April 14, 2009
History has shown that corporate directors and senior executives often use creative devices to protect their own interests at the expense of shareholders. Dennis K. Berman, in his article for the The Wall Street Journal, explains that “Poison Puts” are just the latest device gaining popularity as a way to maintain control of the company and obstruct deals that may benefit shareholders.
“[T]he poison put is playing an unnoticed role in preventing a wave of deals. When a company takes out a loan or issues debt, the contract often requires that it pay back those debts in full when it buys a company or sells itself. That is the ‘put’ part -- because it protects bondholders. Sometimes companies must accelerate the payments when there is turnover in board or management. The idea is to protect lenders, ensuring that they are getting the kind of credit risk for which they originally bargained.”
However, because of Poison Puts, deals that can benefit shareholders may be undermined. For example, according to the article, Poison Puts may have complicated a pending sale of telecommunications firm Embarq Inc. to Century/Tel Inc. in November 2008 by making the acquisition unfeasible. As Mr. Lebovitch, quoted in the Journal, states, "For a levered-up company, it's a foolproof anti-activism device."
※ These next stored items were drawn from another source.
Definition ask {A} (f : nat -> result A string) (w : World) : result A string * World :=
  (f (asked w), {| disk := disk w; asked := S (asked w) |}).

(** The body of a response. *)
Fixpoint collect_body (chunks : list string) (interrupted : bool) (body : string) : result string string :=
  match chunks with
  | [] => if interrupted then Err "instance response could not be read" else Ok body
  | chunk :: chunks =>
      if sat_add_u64 (str_len body) (str_len chunk) <=? MAX_RESPONSE then collect_body chunks interrupted (body +:+ chunk)
      else Err "instance response exceeds 4 MiB"
  end.

Definition is_json (content_type : option string) : bool :=
  eq_ignore_ascii_case (str_trim (default "" (head (str_split ";" (default "" content_type))))) "application/json".

Definition read_reply {A} (decode : Value -> option A) (response : option Reply) : result A string :=
  match response with
  | None => Err "instance request failed; check origin, TLS and public API access"
  | Some response =>
      if negb ((200 <=? rp_status response) && (rp_status response <? 300))
      then Err ("instance request failed (HTTP " +:+ show_uint (rp_status response) +:+ "); redirects are refused")
      else if negb (is_json (rp_content_type response)) then Err "instance returned a non-JSON response"
      else
        let? body := collect_body (rp_chunks response) (rp_interrupted response) "" in
        result_of_option (json_from_slice body ≫= decode) "instance returned an incompatible JSON response"
  end.

Variable base_url : string.
(* ===== verification/AgentSpec.v ===== *)
(** * Theorems on the server for agents *)
From stdpp Require Import gmap.
From S2P Require Import Prelude RustStr Lines Headers Url Json Users Fs ClientFiles Systems SystemRewrite Setup SetupSpec.
From S2P Require Import ClientSources ClientDownload Agent.
Open Scope string_scope.
Open Scope Z_scope.
Open Scope list_scope.
Open Scope mirror_scope.

(** ** Objects *)

Lemma json_get_btree (m : list (string * Value)) (key : string) : json_get (Object m) key = btree_get key m.
Proof.
  cbn. unfold find_first. induction m as [|[k v] m IH]; [done|]. cbn. rewrite (String.eqb_sym key k).
  destruct (k =? key)%string; [done|exact IH].
Qed.

Lemma get_insert (key k : string) (v : Value) (m : list (string * Value)) :
  json_get (Object (btree_insert k v m)) key = if (k =? key)%string then Some v else json_get (Object m) key.
Proof.
  rewrite !json_get_btree. destruct (String.eqb_spec k key) as [->|Hk]; [apply btree_get_insert_eq|].
  by apply btree_get_insert_ne.
Qed.

Lemma answered_fields (id v : Value) :
  json_get (answered id v) "jsonrpc" = Some (Str "2.0") /\ json_get (answered id v) "id" = Some id /\
  json_get (answered id v) "result" = Some v /\ json_get (answered id v) "error" = None.
Proof. done. Qed.

Lemma error_fields (id : Value) (code message : string) :
  json_get (error id code message) "jsonrpc" = Some (Str "2.0") /\ json_get (error id code message) "id" = Some id /\
  json_get (error id code message) "result" = None /\ is_Some (json_get (error id code message) "error").
Proof. split_and!; try done. Qed.

(** ** Sources *)

(** What an agent is told of a proxied source lies below the instance it
    asked: its origin with an absolute path, without a second slash, control
    characters or backslashes; other sources are as the catalogue has them. *)
Theorem proxied_sources_lie_below_the_instance (base_url : string) (config : PublicConfig) (s : Source) (row : Value) :
  source_row base_url config s = Ok row ->
  if is_proxy_source s then
    json_get row "url" = Some (Str (base_url +:+ s_repo_url s)) /\ valid_proxy_path (s_repo_url s) = true /\
    json_get row "enabled" = Some (Bool (one_of (enabled_proxies config) (adapter_of (s_repo_url s))))
  else json_get row "url" = Some (Str (s_repo_url s)) /\ json_get row "enabled" = Some Null.
Proof.
  unfold source_row. destruct (is_proxy_source s); [destruct (valid_proxy_path (s_repo_url s)) eqn:Hp; [|done]|];
    intros [= <-]; unfold insert_all; cbn [fold_left fst snd]; by rewrite !get_insert.
Qed.

Section Server.
Context {url : UrlApi} {json : JsonApi} {secret : SecretApi}.
Variable env : Env.
Variable env_token : option string.
Variable pid : Z.
Variable canonicalize : string -> option string.
Variable meanwhile : nat -> nat -> Disk -> Disk.
Variable base_url : string.

(** ** One answer to each request *)

Section Session.
Context {world : AgentWorld}.

Abbreviation handle := (handle env env_token pid canonicalize meanwhile base_url).
Abbreviation respond := (respond env env_token pid canonicalize meanwhile base_url).
Abbreviation serve := (serve env env_token pid canonicalize meanwhile base_url).

(** A response to the request with this id: a result or an error. *)
Definition responds_to (id r : Value) : Prop :=
  json_get r "jsonrpc" = Some (Str "2.0") /\ json_get r "id" = Some id /\
  (is_Some (json_get r "result") <-> json_get r "error" = None).

Lemma answered_responds (id v : Value) : responds_to id (answered id v).
Proof. destruct (answered_fields id v) as (H1 & H2 & H3 & H4). split_and!; try done. Qed.

Lemma error_responds (id : Value) (code message : string) : responds_to id (error id code message).
Proof.
  destruct (error_fields id code message) as (H1 & H2 & H3 & [x H4]). split; [done|]. split; [done|]. rewrite H3, H4.
  split; [by intros []|done].
Qed.

#[local] Hint Resolve answered_responds error_responds : core.

Lemma call_tool_responds (id params : Value) (w : World) :
  responds_to id (call_tool env env_token pid canonicalize meanwhile base_url id params w).1.
Proof.
  unfold call_tool. destruct (parse_call params) as [c|e]; [|apply error_responds].
  by destruct (call _ _ _ _ _ _ c w) as [[data|e] w'].
Qed.

(** Every request with an id gets one response with that id, a result or an
    error; a notification gets none and touches nothing; what is not a request
    changes nothing. *)
Theorem requests_are_answered_once (state : SessionState) (request : Value) (w : World) :
  let '(response, state', w') := handle state request w in
  if valid_request request then
    match json_get request "id" with
    | Some id => exists r, response = Some r /\ responds_to id r
    | None => response = None /\ w' = w
    end
  else response = Some (error Null "-32600" "Invalid Request") /\ state' = state /\ w' = w.
Proof.
  unfold Agent.handle. destruct (valid_request request); [|done]. cbn [negb].
  destruct (json_get request "id") as [id|]; [|done].
  pose proof (call_tool_responds id (default empty_object (json_get request "params")) w) as Hc.
  repeat case_match; try (by eexists; split; [done|eauto]); simplify_eq; eauto.
Qed.

(** ** The loop reads lines *)

(** What [serve] is to do with the lines of its input. *)
Fixpoint answer_lines (limit : nat) (lines : list string) (state : SessionState) (w : World) :
    list Value * result unit string * World :=
  match lines with
  | [] => ([], Ok tt, w)
  | line :: lines =>
      if negb (String.length line <=? limit)%nat then ([], Err "MCP message exceeds 1 MiB", w)
      else
        let '(response, state, w) := respond line state w in
        let '(responses, ended, w) := answer_lines limit lines state w in
        (match response with Some r => r :: responses | None => responses end, ended, w)
  end.

Lemma read_until_line (a rest : string) (fuel : nat) :
  contains_char newline a = false -> (String.length a < fuel)%nat ->
  read_until fuel (a +:+ String newline rest) = (a +:+ String newline "", rest).
Proof.
  revert fuel. induction a as [|c a IH]; intros [|fuel] Ha Hf; cbn in *; try lia; [done|].
  apply orb_false_iff in Ha as [Hc Ha]. rewrite Hc, IH by (done || lia). done.
Qed.

Lemma read_until_end (a : string) (fuel : nat) :
  contains_char newline a = false -> (String.length a <= fuel)%nat -> read_until fuel a = (a, "").
Proof.
  revert fuel. induction a as [|c a IH]; intros [|fuel] Ha Hf; cbn in *; try lia; [done..|].
  apply orb_false_iff in Ha as [Hc Ha]. rewrite Hc, IH by (done || lia). done.
Qed.

Lemma read_until_long (a rest : string) (fuel : nat) :
  contains_char newline a = false -> (fuel <= String.length a)%nat -> (0 < fuel)%nat ->
  String.length (read_until fuel (a +:+ rest)).1 = fuel.
Proof.
  revert fuel. induction a as [|c a IH]; intros [|fuel] Ha Hf H0; cbn in *; try lia.
  apply orb_false_iff in Ha as [Hc Ha]. rewrite Hc. destruct (decide (fuel = 0%nat)) as [->|Hne]; [by destruct (a +:+ rest)|].
  specialize (IH fuel Ha ltac:(lia) ltac:(lia)). by destruct (read_until fuel (a +:+ rest)); cbn in *; rewrite IH.
Qed.
Lemma tokens_step (x : string) (h : list Moment) (i : nat) (t : Task) (env : Env) (w : Server) :
  tasks w !! i = Some t -> tokens_ok x h w ->
  tokens_ok x (h ++ [{| at_env := env; at_task := t; at_state := sso w |}])
    {| sso := (advance t env (sso w)).2; tasks := <[i := (advance t env (sso w)).1]> (tasks w) |}.
Proof.
  intros Hi [Hc Hs Hck Hr]. set (m := {| at_env := env; at_task := t; at_state := sso w |}).
  assert (Ht : holds_cookie t) by (rewrite Forall_forall in Hck; by eapply Hck, list_elem_of_lookup_2).
  assert (Hck' : Forall holds_cookie (<[i := (advance t env (sso w)).1]> (tasks w))) by (by apply Forall_insert, advance_cookie).
  destruct (advance_flows cipher t env (sso w)) as
    [Hf Hno|provider payload mode user state url callback f -> Hok Hfresh Hf Hmode Huser Hunused Hexp|hd slug code state f -> Ho Hf].
  - assert (Htk : takes x m = false).
    { unfold takes. cbn. destruct t; try done. rewrite (Hno _ _ _ _ eq_refl). by rewrite bool_decide_false, andb_false_r by (intros [? [=]]). }
    split; cbn [sso tasks]; try done.
    + rewrite !count_snoc, Htk. pose proof (waiting_fewer x _ _ Hf) as Hw. unfold waiting at 1. destruct (stores x m); lia.
    + intros f Hx. apply seen_later, Hs. by eapply lookup_weaken.
    + apply redeemed_snoc; [done|]. by rewrite Htk.
  - assert (Htk : takes x m = false) by done.
    assert (Hst : stores x m = (hash_token state =? x)%string) by (unfold stores; cbn; by rewrite Hok, andb_true_r).
    assert (Hsub : fresh_flows (now env) (sso w) ⊆ user_auth_flows (sso w)) by apply map_filter_subseteq.
    split; cbn [sso tasks]; try done.
    + rewrite !count_snoc, Htk, Hst. unfold waiting at 1. rewrite Hf. destruct (String.eqb_spec (hash_token state) x) as [<-|Hne].
      * rewrite lookup_insert_eq, bool_decide_true by done. unfold waiting in Hc. repeat case_match; lia.
      * rewrite lookup_insert_ne by done. pose proof (waiting_fewer x _ _ Hsub). lia.
    + rewrite Hf. intros g [[He <-]|[_ Hx]]%lookup_insert_Some.
      * apply seen_now. rewrite Hst. split; [by apply String.eqb_eq|done].
      * apply seen_later, Hs. by eapply lookup_weaken.
    + by apply redeemed_snoc.
  - assert (Htk : takes x m = (hash_token state =? x)%string).
    { unfold takes. cbn. by rewrite Ho, bool_decide_true, andb_true_r by done. }
    apply open_flow_Some in Ho as (Hl & Hlive & Hun). assert (Hst : stores x m = false) by done. split; cbn [sso tasks]; try done.
    + rewrite !count_snoc, Htk, Hst. unfold waiting at 1. rewrite Hf. destruct (String.eqb_spec (hash_token state) x) as [<-|Hne].
      * rewrite lookup_insert_eq. cbn. unfold waiting in Hc. rewrite Hl, bool_decide_true in Hc by done. lia.
      * rewrite lookup_insert_ne by done. unfold waiting in Hc. lia.
    + rewrite Hf. intros g [[<- <-]|[_ Hx]]%lookup_insert_Some; apply seen_later; [by apply (Hs f)|by apply Hs].
    + apply redeemed_snoc; [done|]. rewrite Htk. intros <-%String.eqb_eq. split; [exact Ht|].
      eapply Exists_impl; [exact (Hs _ Hl)|]. intros k [Hk He]. cbn beta in *. cbn. split; [done|lia].
Qed.

Lemma tokens_run (x : string) (m : Mail) (ops : list SsoOp) : tokens_ok x (history ops (start m)) (serve_all ops (start m)).
Proof.
  induction ops as [|op ops IH] using rev_ind.
  { split; cbn; try done. intros b k a He. by destruct b. }
  rewrite history_snoc, serve_all_snoc. set (w := serve_all ops (start m)) in *. set (h := history ops (start m)) in *.
  destruct op; cbn [moment SsoFlow.serve]; rewrite ?app_nil_r; try exact IH.
  - destruct IH as [Hc Hs Hck Hr]. split; try done. cbn. apply Forall_app. split; [done|]. apply Forall_singleton, receive_cookie.
  - destruct (tasks w !! i) as [t|] eqn:Hi; [|by rewrite app_nil_r]. pose proof (tokens_step x h i t env w Hi IH) as Hw.
    by destruct (advance t env (sso w)) as [t' s'].
  - by destruct IH.
  - by destruct IH.
  - by destruct IH.
Qed.
(* ===== verification/Pipeline.v ===== *)
(** * The middleware around every handler

    The layers of [main.rs] between the listener and a handler, outermost
    first: [security_headers_middleware], [strip_untrusted_forwarded_headers],
    [csrf_protection_middleware], [user_routing_middleware] and
    [rate_limit_middleware].  A handler is a function of the request and the
    state of the application; a layer answers itself or calls the [next] one.
    Left out are metrics and logs, and the CORS layer of the [tower-http] crate. *)
From S2P Require Import Prelude RustStr Net Headers Url Config TrustedProxy Routes RateLimit Fs Geo Json Quota Traffic Users Requests.
Open Scope string_scope.
Open Scope list_scope.

(** [sys] is the database with the accounting of the requests in flight;
    [db_up] tells whether the database answers; [rejections] counts refused
    requests by reason. *)
Record App : Type := {
  sys : Sys;
  db_up : bool;
  routing_ids : list RoutingId.t;
  limiter : RateLimiter.t;
  policy : IpAccessPolicy;
  geoip : GeoIpService;
  rejections : list string;
}.

Definition with_sys (s : Sys) (app : App) : App := {|
  sys := s; db_up := db_up app; routing_ids := routing_ids app; limiter := limiter app; policy := policy app;
  geoip := geoip app; rejections := rejections app;
|}.

Definition with_limiter (l : RateLimiter.t) (app : App) : App := {|
  sys := sys app; db_up := db_up app; routing_ids := routing_ids app; limiter := l; policy := policy app;
  geoip := geoip app; rejections := rejections app;
|}.

Definition observe_rejection (reason : string) (app : App) : App := {|
  sys := sys app; db_up := db_up app; routing_ids := routing_ids app; limiter := limiter app; policy := policy app;
  geoip := geoip app; rejections := reason :: rejections app;
|}.

(** The clock readings of a request: an [Instant], and the day and month of
    [quota_period] in the configured timezone. *)
Record Clock : Type := { c_instant : Z; c_day : string; c_month : string }.

Definition user_by_routing_id (routing_id : string) (app : App) : result (option UserRoutingContext) unit :=
  if negb (db_up app) then Err tt
  else Ok ((fun p => {| ctx_user_id := p.1; ctx_routing_id := p.2 |}) <$>
           find_by_routing_id routing_id (routing_ids app) (accounts (db (sys app)))).

Section Pipeline.
Context `{HeaderApi} `{UrlApi} `{CsrfApi} (to_uppercase : string -> string).

Record Response : Type := { rs_status : Z; rs_headers : HeaderMap; rs_body : Value }.

Definition Handler : Type := Request -> App -> Response * App.

(** [HeaderValue::from_static] of a constant. *)
Definition set_static (name value : string) (h : HeaderMap) : HeaderMap :=
  match h_from_str value with Some v => h_insert name v h | None => h end.

(** [(status, Json(json!({..}))).into_response()]. *)
Definition json_response (status : Z) (extra : list (string * string)) (fields : list (string * Value)) : Response := {|
  rs_status := status;
  rs_headers := fold_left (fun h e => set_static e.1 e.2 h) extra (set_static "content-type" "application/json" h_empty);
  rs_body := Object fields;
|}.

Definition error_response (status : Z) (error : string) : Response := json_response status [] [("error", Str error)].

Definition internal_error_response : Response := error_response 500 "internal server error".
Definition bad_request_response (error : string) : Response := error_response 400 error.
Definition unknown_user_subdomain_response : Response := error_response 404 "user subdomain is unavailable".

(** ** Forwarding headers of strangers *)

Definition trusted_peer (config : Config.t) (request : Request) : bool :=
  match rq_peer request with
  | Some peer => is_trusted_proxy (Config.trusted_proxies config) peer
  | None => false
  end.

Definition FORWARDED : list string := ["x-forwarded-host"; "x-forwarded-proto"; "x-forwarded-for"; "x-real-ip"].

Definition diagnostics (config : Config.t) (request : Request) : ConnectionDiagnostics := {|
  cd_peer_ip := rq_peer request;
  cd_trusted_proxy := trusted_peer config request;
  cd_forwarded_https := match forwarded_header_value (rq_headers request) "x-forwarded-proto" with
                        | Some scheme => eq_ignore_ascii_case scheme "https"
                        | None => false
                        end;
  cd_effective_https := request_uses_https request config;
|}.

Definition strip_untrusted_forwarded_headers (config : Config.t) (next : Handler) : Handler := fun request app =>
  let request := with_diagnostics (Some (diagnostics config request)) request in
  if negb (trusted_peer config request)
  then next (with_headers (fold_left (fun h name => h_remove name h) FORWARDED (rq_headers request)) request) app
  else next request app.

(** ** Cross-site requests *)

Definition csrf_protection_middleware (next : Handler) : Handler := fun request app =>
  if csrf_passes request then next request app
  else (json_response 403 [] [("error", Str "invalid CSRF proof"); ("code", Str "csrf_invalid")], app).

(** ** Hosts of users *)

Definition user_routing_middleware (config : Config.t) (next : Handler) : Handler := fun request app =>
  let base_domain := UserAccessConfig.base_domain (Config.user_access config) in
  if str_is_empty base_domain then next request app
  else match request_host (rq_headers request) with
  | None => (bad_request_response "a valid Host header is required", app)
  | Some host =>
      let path := rq_path request in
      if host =? base_domain then
        if (UserAccessConfig.mode (Config.user_access config) =? "subdomain_required") && is_proxy_path path
        then (error_response 403 "package proxy requests require an assigned user subdomain", app)
        else next request app
      else match strip_suffix ("." +:+ base_domain) host with
      | None => (error_response 421 "unrecognized host", app)
      | Some label =>
          if str_is_empty label || contains_char "." label || is_reserved_user_subdomain label
             || is_user_control_path path
          then (unknown_user_subdomain_response, app)
          else match user_by_routing_id label app with
               | Ok (Some identity) => next (with_user identity request) app
               | Ok None => (unknown_user_subdomain_response, app)
               | Err _ => (internal_error_response, app)
               end
      end
  end.

(** ** Limits *)

Definition resolve_client_ip (config : Config.t) (request : Request) : IpAddr :=
  let peer := match rq_peer request with Some ip => ip | None => V4 0 end in
  resolve_client_ip_from peer (rq_headers request) (Config.trusted_proxies config).

Definition show_int (n : Z) : string := if (n <? 0)%Z then "-" +:+ show_uint (- n) else show_uint n.

Definition rate_limit_key (config : Config.t) (request : Request) : string :=
  match rq_user request with
  | Some context => "user:" +:+ show_int (ctx_user_id context)
  | None => "ip:" +:+ show_ip (resolve_client_ip config request)
  end.

Definition quota_rejection (config : Config.t) (scope : string) (app : App) : Response * App :=
  let '(status, retry_after) :=
    if QuotaConfig.on_exceeded (Config.quota config) =? "throttle" then (429, "60")%Z else (503, "3600")%Z in
  (json_response status [("retry-after", retry_after)]
     [("error", Str "monthly traffic quota exceeded"); ("scope", Str scope)],
   observe_rejection "monthly_quota" app).

Definition access_reason (d : AccessDecision) : option string :=
  match d with
  | Allow => None
  | DenyRule => Some "ip_deny_rule"
  | AllowlistRequired => Some "ip_allowlist_required"
  end.

(** [saturating_mul(1024 * 1024 * 1024)]. *)
Definition gib (gb : Z) : Z := sat_mul_u64 gb (1024 * 1024 * 1024).

Definition global_limit (config : Config.t) : option Z :=
  if QuotaConfig.enabled (Config.quota config) then Some (gib (QuotaConfig.monthly_gb (Config.quota config))) else None.

Definition default_user_limit (config : Config.t) : option Z :=
  gib <$> QuotaConfig.default_user_monthly_gb (Config.quota config).

Definition reservation_bytes (config : Config.t) : Z := sat_mul_u64 QUOTA_RESERVATION_BYTES (multiplier config).

(** The guard of a request, before it reserves anything. *)
Definition request_traffic (config : Config.t) (clock : Clock) (target_code : string) (request : Request) (app : App) :
    ProxyTraffic :=
  new (c_day clock) (c_month clock) target_code (rq_method request) (rq_path request) (multiplier config)
    (ctx_user_id <$> rq_user request) (QuotaConfig.request_event_retention_days (Config.quota config))
    (geo_lookup to_uppercase (geoip app) (resolve_client_ip config request)).

(** The admission of one request with its guard, the handler, and the guard's
    move into the response body. *)
Definition serve_tracked (guard : ProxyTraffic) (d : Db) (next : Handler) (request : Request) (app : App) :
    Response * App :=
  let s := sys app in
  let i := length (guards s) in
  let s := {| db := d; guards := guards s ++ [guard]; tasks := tasks s; lost := lost s; settled := settled s;
              admissions := S (admissions s) |} in
  let '(response, app) := next request (with_sys s app) in
  (response, with_sys (advance i (track_proxy_response (rs_status response)) (sys app)) app).

Definition rate_limit_middleware (config : Config.t) (clock : Clock) (next : Handler) :
    Handler := fun request app =>
  match proxy_target_for_path (rq_path request) with
  | None => next request app
  | Some target_code =>
      let '(admitted, app) :=
        if RateLimitConfig.enabled (Config.rate_limit config)
        then let '(ok, l) := RateLimiter.check (rate_limit_key config request)
                               (RateLimitConfig.requests_per_minute (Config.rate_limit config)) (c_instant clock)
                               (limiter app) in
             (ok, with_limiter l app)
        else (true, app) in
      if negb admitted then
        (json_response 429 [("retry-after", "60")] [("error", Str "rate limit exceeded")],
         observe_rejection "rate_limit" app)
      else
        let client_ip := resolve_client_ip config request in
        match access_reason (decide_access (policy app) client_ip) with
        | Some reason => (error_response 403 "access denied by IP policy", observe_rejection reason app)
        | None =>
            let user := ctx_user_id <$> rq_user request in
            let allowed := match user with
                           | None => Ok true
                           | Some id => if negb (db_up app) then Err tt
                                        else Ok (user_target_allowed id target_code (accounts (db (sys app))))
                           end in
            match allowed with
            | Err _ => (internal_error_response, app)
            | Ok false =>
                (error_response 403 "this mirror target is not enabled for the user's team",
                 observe_rejection "team_target_policy" app)
            | Ok true =>
                if negb (db_up app) && (bool_decide (is_Some user) || bool_decide (is_Some (global_limit config)))
                then quota_rejection config "internal" app
                else match reserve (global_limit config) (default_user_limit config) (reservation_bytes config)
                             (request_traffic config clock target_code request app) (db (sys app)) with
                | (Err (QuotaExceeded scope), d) =>
                    let app := with_sys (set_db d (sys app)) app in
                    let app := if (scope =? "global") && bool_decide (is_Some user)
                               then with_sys (set_db (mark_month_quota_exceeded (c_month clock) (db (sys app))) (sys app)) app
                               else app in
                    quota_rejection config scope app
                | (Err Settled, _) => quota_rejection config "internal" app
                | (Ok guard, d) => serve_tracked guard d next request app
                end
            end
        end
  end.
(** * Mint Analytics front end: paging, filtering and export

    A shallow embedding of the React/TypeScript client of the repository
    (services/api.ts, SlicerPanel.tsx, ColumnSlicer.tsx, ExportButton.tsx,
    DataTable.tsx, FileUpload.tsx and App.tsx) together with the properties
    of its view state machine, its filter structure and its export dialog.

    Conventions of the embedding:
    - a JavaScript number that the code only uses as an integer is a [Z];
    - an [async] function is split where it awaits the network: what runs
      before the [await] is a function on the state that also yields the
      request, what runs after it is a function of the reply;
    - an exception is an explicit [Throw] completion, [try]/[catch] is
      [try_catch];
    - a React component is its tuple of [useState] cells; mounting creates
      the cells from the initial values, unmounting drops them. *)

From stdpp Require Import gmap strings list fin_maps pretty.
From Stdlib Require Import ZArith Lia Ascii String.

Open Scope string_scope.
Open Scope Z_scope.

(** ** JavaScript values and control flow *)

Module JS.

(** What a [throw] statement or a rejected promise carries: an [Error]
    object with its message, or any other value. *)
Inductive Thrown : Type :=
| ErrorObj (message : string)
| NonError.

(** The completion of a computation that may throw. *)
Inductive Completion (A : Type) : Type :=
| Normal (a : A)
| Throw (e : Thrown).
Arguments Normal {A} a.
Arguments Throw {A} e.

Definition bind {A B} (c : Completion A) (k : A → Completion B) : Completion B :=
  match c with
  | Normal a => k a
  | Throw e => Throw e
  end.

(** [try { body } catch (error) { handler }] *)
Definition try_catch {A} (body : Completion A) (handler : Thrown → Completion A)
  : Completion A :=
  match body with
  | Normal a => Normal a
  | Throw e => handler e
  end.

(** [error instanceof Error ? error.message : fallback] *)
Definition message_or (fallback : string) (error : Thrown) : string :=
  match error with
  | ErrorObj m => m
  | NonError => fallback
  end.

(** Truthiness of a string: every string but the empty one. *)
Definition truthy_string (s : string) : bool :=
  match s with
  | EmptyString => false
  | String _ _ => true
  end.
Activist investors, including some of the country's most prominent public pension funds, are fighting to protect shareholder interests. On March 24, 2009, BLB&G and its client the San Antonio Fire and Police Pension Fund filed a Complaint in Delaware state court against Amylin Pharmaceuticals, Inc. and its Board alleging violations of fiduciary duties by management and the Board arising from their adoption of defensive measures – including Poison Puts – in two debt instruments.
In 2007, amid takeover speculation, Amylin embedded Proxy Puts in its indenture agreement for $575 million of convertible notes and its $140 million credit agreement. The Proxy Puts expose the Company to immediate repayment and repurchase obligations if Amylin shareholders elect a board of directors that does not include a majority of the incumbent directors, or directors approved by the incumbent directors. These obligations could require Amylin to remit more than $900 million – an amount exceeding one-half of the Company’s current $1.7 billion market value. The Complaint seeks to invalidate the Proxy Puts, and require the Board to approve the nomination of a new slate of directors put forth by two other shareholders, Icahn Capital LP and Eastbourne Capital Management slates for shareholder consideration at the Company’s 2009 annual meeting. The Complaint also demands that Amylin correct coercive and misleading disclosures in its 2008 annual report.